The meal was served in a private room, and Felicia lost count of the dishes that were placed one after the other in the centre of the table. Mr Lin’s wife occasionally dropped a special morsel onto Felicia’s plate. Joshua slanted her an understanding grin as she concealed a fried insect of some kind beneath a little heap of leftover rice, unable to overcome her cultural bias even in the cause of good manners.

Their host got up to switch on the video player in one corner of the room, and the screen soon showed a man and woman wandering along a beach hand in hand, while Chinese words danced across the lower part of the picture.

‘Do you like Karaoke?’ their hostess asked Felicia as her husband picked up a microphone and began to sing in a tuneful baritone, soon joined by his wife’s pretty soprano.

Hosts and guests took turns between courses to sing along to the video music. The factory manager performed a graceful regional dance, and before the end of the evening Joshua and Felicia were persuaded to perform, choosing a couple of pop songs and the New Zealand classics ‘Pokarekare Ana’ and ‘Now is the Hour’.

The chauffeur dropped them back at the hotel before ten-thirty, and as the car drove away Joshua said, ‘I don’t know about you, but I need to shake that meal down. How about a walk?’

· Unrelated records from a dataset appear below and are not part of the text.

(* ===== verification/BgpAnalysisFacts.v ===== *)
(** * Lemmas on the analysis of ROAs against announcements *)

From stdpp Require Import base gmap strings list sorting.
From Stdlib Require Import NArith ZArith Lia.
From S2P Require Import Prelude Text Roas Routes RouteFacts BgpTree BgpAnalysis BgpFacts.

(** ** Sorting *)

Section sort.
Context {A : Type} (cmp : A → A → comparison).
Lemma insert_by_perm x l : insert_by cmp x l ≡ₚ x :: l.
Proof.
  induction l as [|y l IH]; simpl; [done|]. destruct (cmp x y); [done..|]. rewrite IH. apply Permutation_swap.
Qed.
Lemma sort_by_perm l : sort_by cmp l ≡ₚ l.
Proof. induction l as [|x l IH]; simpl; [done|]. by rewrite insert_by_perm, IH. Qed.
End sort.

Lemma omap_perm {A B} (f : A → option B) l k : l ≡ₚ k → omap f l ≡ₚ omap f k.
Proof. intros H. by rewrite H. Qed.

(** A loop that succeeds on each element, with what it yields. *)
Lemma mapM_total {A B} (f : A → option B) l : (∀ x, x ∈ l → is_Some (f x)) → ∃ k, mapM f l = Some k ∧ Forall2 (λ x y, f x = Some y) l k.
Proof.
  intros Hf. destruct (mapM f l) as [k|] eqn:Hk.
  - exists k. split; [done|]. by apply mapM_Some.
  - exfalso. apply mapM_None, Exists_exists in Hk as (x&Hx&Hn). destruct (Hf x Hx). congruence.
Qed.

Lemma omap_Forall2 {A B C} (R : A → B → Prop) (f : A → C) (g : B → option C) l k :
  Forall2 R l k → (∀ x y, R x y → g y = Some (f x)) → omap g k = f <$> l.
Proof. intros H Hg. induction H as [|x y l k Hxy H IH]; csimpl; [done|]. by rewrite (Hg x y Hxy), IH. Qed.

Lemma Forall2_impl_in {A B} (R Q : A → B → Prop) l k :
  Forall2 R l k → (∀ x y, x ∈ l → y ∈ k → R x y → Q x y) → Forall2 Q l k.
Proof.
  induction 1 as [|x y l k Hxy Hl IH]; intros HRQ; constructor.
  - apply HRQ; [by left|by left|done].
  - apply IH. intros x' y' Hx Hy. apply HRQ; by right.
Qed.

Lemma omap_none {A B} (g : A → option B) l : (∀ x, x ∈ l → g x = None) → omap g l = [].
Proof.
  induction l as [|x l IH]; intros Hg; csimpl; [done|]. rewrite (Hg x (list_elem_of_here _ _)).
  apply IH. intros y Hy. apply Hg. by right.
Qed.

Lemma elem_of_concat {A} (ls : list (list A)) x : x ∈ concat ls ↔ ∃ l, x ∈ l ∧ l ∈ ls.
Proof.
  rewrite list_elem_of_In, in_concat. setoid_rewrite <-list_elem_of_In. naive_solver.
Qed.

Section facts.
Context `{BA : BgpApi} `{!BgpLaws} `{HO : !HashOrder}.
Context {RoaInfo : Type} `{!EqDecision RoaInfo}.
Implicit Types (roa : ConfiguredRoa (RoaInfo := RoaInfo)) (e : BgpAnalysisEntry (RoaInfo := RoaInfo))
  (all entries : list (BgpAnalysisEntry (RoaInfo := RoaInfo))) (s : BgpAnalysisSuggestion (RoaInfo := RoaInfo)).

(** ** The announcements seen *)

(** An update that downloads leaves the announcements downloaded, as a set, and reports whether
    they changed. *)
Lemma analyser_update_exact {E} (anns : list Announcement) (seen : Announcements) (now : Instant) :
  from_option (λ last_time, (last_time + refresh_interval ≤ now)%Z) True (last_checked seen) →
  ∃ seen', analyser_update (E := E) (Some (Ok anns)) seen now = Ok (seen', negb (equivalent seen anns)) ∧
    last_checked seen' = Some now ∧
    list_to_set (C := gset Announcement) (announcements_all seen') = list_to_set anns.
Proof.
  intros Hlast. unfold analyser_update.
  assert (from_option (λ last_time, (now <? last_time + refresh_interval)%Z) false (last_checked seen) = false) as ->.
  { destruct (last_checked seen) as [t|]; [|done]. simpl in *. by apply Z.ltb_ge. }
  simpl. destruct (equivalent seen anns) eqn:Heq; eexists; (split; [reflexivity|]); (split; [done|]).
  - by apply bool_decide_eq_true in Heq.
  - unfold announcements_all. simpl. by rewrite tree_all_perm.
Qed.

(** ** Kinds of entries *)

(** The state of an entry fits what the entry is about. *)
Definition entry_ok e : Prop :=
  match roa_or_announcement e with
  | IsRoa _ => (state_number (state e) ≤ 7 ∨ state e = RoaNoAnnouncementInfo)%N
  | IsAnnouncement _ => (8 ≤ state_number (state e) ≤ 12)%N
  end.

Lemma suggest_entry_total all s e : entry_ok e → is_Some (suggest_entry all s e).
Proof.
  unfold entry_ok, suggest_entry, entry_configured_roa, entry_announcement. intros He.
  destruct (roa_or_announcement e), (state e); simpl in *; eauto; lia || naive_solver lia.
Qed.

Lemma suggest_loop_total all entries s : Forall entry_ok entries → is_Some (suggest_loop all entries s).
Proof.
  intros Hok. revert s. induction Hok as [|e entries He Hok IH]; intros s; simpl; [eauto|].
  destruct (suggest_entry_total all s e He) as [s' ->]. apply IH.
Qed.

Definition validity_state (v : AnnouncementValidity) : BgpAnalysisState :=
  match v with
  | Valid => AnnouncementValid | InvalidLength => AnnouncementInvalidLength | InvalidAsn => AnnouncementInvalidAsn
  | Disallowed => AnnouncementDisallowed | NotFound => AnnouncementNotFound
  end.

(** ** The scope *)

Definition in_scope (scope : ResourceSet) (a : Announcement) : Prop :=
  let '(v4, v6) := for_resource_set scope in
  Exists (λ r, range_contains r (ip_range (ann_prefix a)) = true) (v4 ++ v6).

Section scope.
Context (seen0 : Announcements) (anns : list Announcement) (now : Instant).
Hypothesis Hanns : ∀ a, a ∈ anns → good_prefix (ann_prefix a).
Abbreviation seen := (announcements_update seen0 anns now).

Lemma contained_by_perm r :
  contained_by seen r ≡ₚ filter (λ a, range_contains r (ip_range (ann_prefix a)) = true) anns.
Proof. unfold contained_by. simpl. apply tree_more_specific_perm. intros a Ha. by apply Hanns. Qed.

Lemma elem_of_scoped scope a : a ∈ scoped_announcements seen scope ↔ a ∈ anns ∧ in_scope scope a.
Proof.
  unfold scoped_announcements, in_scope. destruct (for_resource_set scope) as [v4 v6].
  rewrite <-concat_app, <-fmap_app. generalize (v4 ++ v6). intros l. rewrite elem_of_concat, Exists_exists.
  split.
  - intros (k&Hin&(r&->&Hr)%list_elem_of_fmap). rewrite contained_by_perm, list_elem_of_filter in Hin. naive_solver.
  - intros [Ha (r&Hr&Hc)]. exists (contained_by seen r). split.
    + by rewrite contained_by_perm, list_elem_of_filter.
    + apply list_elem_of_fmap. eauto.
Qed.
End scope.

(** ** Entries on ROAs *)

Section entries.
Context (payloads : list RoaPayload) (scoped : list Announcement).
Hypothesis Hpayloads : ∀ r, r ∈ payloads → good_prefix (rp_prefix r).
Hypothesis Hscoped : ∀ a, a ∈ scoped → good_prefix (ann_prefix a).
Abbreviation roa_tree := (make_roa_tree payloads).
Abbreviation validated := ((λ a, validate a roa_tree) <$> scoped).

Lemma validated_proper : all_proper va_prefix validated.
Proof.
  intros v (a&->&Ha)%list_elem_of_fmap. unfold va_prefix. destruct (validate_spec payloads a) as [-> _]; auto.
  by apply Hscoped.
Qed.

(** Choosing validated announcements is choosing announcements. *)
Lemma filter_validated (P : ValidatedAnnouncement → Prop) `{∀ v, Decision (P v)} (l : list Announcement) :
  (∀ a, a ∈ l → a ∈ scoped) →
  va_announcement <$> filter P ((λ a, validate a roa_tree) <$> l) = filter (λ a, P (validate a roa_tree)) l.
Proof.
  induction l as [|a l IH]; intros Hl; [done|]. rewrite fmap_cons, !filter_cons.
  specialize (IH (λ b Hb, Hl b (list_elem_of_further _ _ _ Hb))).
  destruct (validate_spec payloads a) as [Ha _]; [done|apply Hscoped, Hl, list_elem_of_here|].
  case_decide; [|done]. rewrite fmap_cons, IH. by rewrite Ha.
Qed.

Lemma authorizing_is_valid p a : p ∈ payloads → roa_authorizes a p = true → rfc6811 payloads a = Valid.
Proof.
  intros Hp Ha. unfold rfc6811. rewrite bool_decide_false.
  - rewrite bool_decide_true; [done|]. apply Exists_exists. eauto.
  - intros Hn. apply (filter_nil_not_elem_of (λ r, roa_covers a r = true) payloads p Hn); [|done].
    unfold roa_authorizes in Ha. by apply andb_true_iff in Ha as [[? _]%andb_true_iff _].
Qed.

(** What an entry on a held ROA says: which announcements the ROA authorizes, and why the ROA is
    redundant. *)
Record roa_entry_ok roa e : Prop := {
  re_roa : roa_or_announcement e = IsRoa roa;
  re_state : (state_number (state e) ≤ 6)%N;
  re_authorizes : rp_asn (cr_payload roa) ≠ 0%N →
    authorizes e ≡ₚ filter (λ a, roa_authorizes a (cr_payload roa) = true) scoped;
  re_redundant : state e = RoaRedundant →
    ∃ r, r ∈ payloads ∧ r ≠ cr_payload roa ∧ roa_includes r (cr_payload roa) = true;
  re_as0 : state e = RoaAs0 ∨ state e = RoaAs0Redundant ↔ rp_asn (cr_payload roa) = 0%N;
  re_none : state e ∈ [RoaUnseen; RoaDisallowing; RoaAs0; RoaAs0Redundant] → authorizes e = [];
}.

(** The announcements below a ROA that are valid and fit it are those that the ROA authorizes. *)
Lemma authorizes_of_perm p :
  p ∈ payloads →
  authorizes_of p (tree_more_specific (make_validated_announcement_tree validated) (ip_range (rp_prefix p)))
  ≡ₚ filter (λ a, roa_authorizes a p = true) scoped.
Proof.
  intros Hp. unfold authorizes_of, make_validated_announcement_tree.
  rewrite (tree_more_specific_perm _ _ _ validated_proper). rewrite list_filter_filter, filter_validated by done.
  apply reflexive_eq, filter_same. intros a Ha. destruct (validate_spec payloads a) as (Ean&Eval&_); [done|by apply Hscoped|].
  unfold va_prefix. rewrite Ean, Eval, covering_ranges by auto. unfold roa_authorizes, roa_covers.
  rewrite !andb_true_iff, bool_decide_eq_true, N.leb_le. split; [naive_solver|]. intros [[Hc Has] Hl].
  split_and!; try done. apply (authorizing_is_valid p); [done|].
  unfold roa_authorizes, roa_covers. by rewrite Hc, bool_decide_true, (proj2 (N.leb_le _ _) Hl).
Qed.

Lemma other_roas_including_spec p r :
  p ∈ payloads → r ∈ other_roas_including roa_tree p → r ∈ payloads ∧ r ≠ p ∧ roa_includes r p = true.
Proof.
  intros Hp. unfold other_roas_including, other_roas_covering, make_roa_tree.
  rewrite !list_elem_of_filter, tree_less_specific_perm, list_elem_of_filter; [|intros v Hv; by apply Hpayloads|by apply Hpayloads].
  intros ((Has&Hlen&Hmax)&Hne&Hc&Hr). split_and!; [done|naive_solver|].
  rewrite covering_ranges in Hc by auto. unfold roa_includes. rewrite Hc, bool_decide_true by done.
  by apply N.leb_le.
Qed.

Gratefully, Felicia agreed. She was not only overfull, she also felt slightly muzzy from the pale local beer that had been liberally dispensed. Joshua had stood up well to the number of toasts that had been drunk, even though he had been expected to down an entire glass at each one, and there had been some hilarity and teasing among the men that easily breached the barrier of language.

People sat in lighted doorways playing card games or preparing food for the next day. On the corner a melon seller slept on a cot behind his piled wares, protected by a canvas awning.

‘I hope you enjoyed your evening,’ Joshua said.

‘Very much.’ Being with other people had made it easier, dissipating a little her consciousness of him sitting next to her. ‘I liked Mrs Lin. She sings beautifully too.’

Joshua gave a small laugh. ‘We didn’t do too badly, ourselves, for an impromptu performance.’

‘You carried me along. Experience counts.’

‘Experience?’

She’d spoken without thinking again. She wasn’t very good at this. ‘Someone said you used to be in a pop group. Isn’t it true?’

‘In my misspent youth I played guitar in a band and did a bit of singing. The group only lasted for about a year before we broke up. We all had other interests to pursue.’ He looked at her curiously. ‘I don’t recall mentioning it to anyone on the tour.’

‘Not to Suzette?’ Surely the woman had fished for some information about his past.

‘Definitely not to Suzette. Who told you?’

Felicia shrugged. ‘I can’t remember. Did you make any recordings?’ As if she didn’t know.